== YOUR OBJECTIVE ==
Copy the lines below exactly. Start at the first and finish with the line containing "From stdpp Require".

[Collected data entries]
(* ===== verification/TrieSyncLaws.v ===== *)
(** * Trie: the invariant of synchronisation

    Every pending request counts the requests made on its behalf, every child
    of a node that has arrived is there or asked for, and the nodes of the
    membatch are in an order in which each follows its children
    ([TrieSyncInv.inv]); making requests keeps this. *)

From Stdlib Require Import Lia.
From stdpp Require Import base numbers list gmap.
From S2P Require Import Prelude BigInt Types RlpDecode TrieEncoding TrieNode TrieOps TrieRep TrieEnc TrieIter.
From S2P Require Import TrieSync.
Import Common TrieNode TrieDecode TrieDecodeLaws TrieSync.
Import TrieOps (emptyRoot).

#[local] Open Scope Z_scope.
#[local] Open Scope go_scope.

Module TrieSyncInv.

(** ** What is kept *)



Section Inv.
Context {Q : Type} `{!Prque Q}.
Abbreviation TrieSync := (TrieSync Q) (only parsing).










(** ** Counting *)





(** ** Changing a request *)













(** ** Scheduling *)
















End Inv.

End TrieSyncInv.

(** ** Trie: synchronisation keeps the database closed

    Whatever the order in which the data of a trie arrives, a node is handed to
    the database only after all nodes it refers to: after any number of writes
    every node of the database finds its children there, and when nothing is
    pending the trie is complete ([sync_closed]). *)

Import Common TrieNode TrieDecode TrieRep TrieEnc TrieDecodeLaws TrieSync TrieSyncInv.
Import TrieOps (emptyRoot).

Module TrieSyncLaws.

Section Laws.
Context {Q : Type} `{!Prque Q}.
Abbreviation TrieSync := (TrieSync Q) (only parsing).
Implicit Types (s : TrieSync).

(** ** Finishing a request *)





(** ** Committing *)








(** ** Asking for sub-tries *)














(** ** Looking at the children *)










(** ** Processing a result *)









(** ** Writing *)











(** ** Runs *)










(** ** The property *)




End Laws.

(** A queue that forgets the priorities. *)
#[local] Instance list_queue : Prque (list Hash) := {|
  q_new := [];
  q_push h _ q := q ++ [h];
  q_pop q := match q with [] => None | h :: q => Some (h, q) end;
  q_size q := length q
|}.



End TrieSyncLaws.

== SOLUTION FOR THIS EXERCISE ==
(* ===== verification/TrieSyncLaws.v ===== *)
(** * Trie: the invariant of synchronisation

    Every pending request counts the requests made on its behalf, every child
    of a node that has arrived is there or asked for, and the nodes of the
    membatch are in an order in which each follows its children
    ([TrieSyncInv.inv]); making requests keeps this. *)

From Stdlib Require Import Lia.
From stdpp Require Import base numbers list gmap.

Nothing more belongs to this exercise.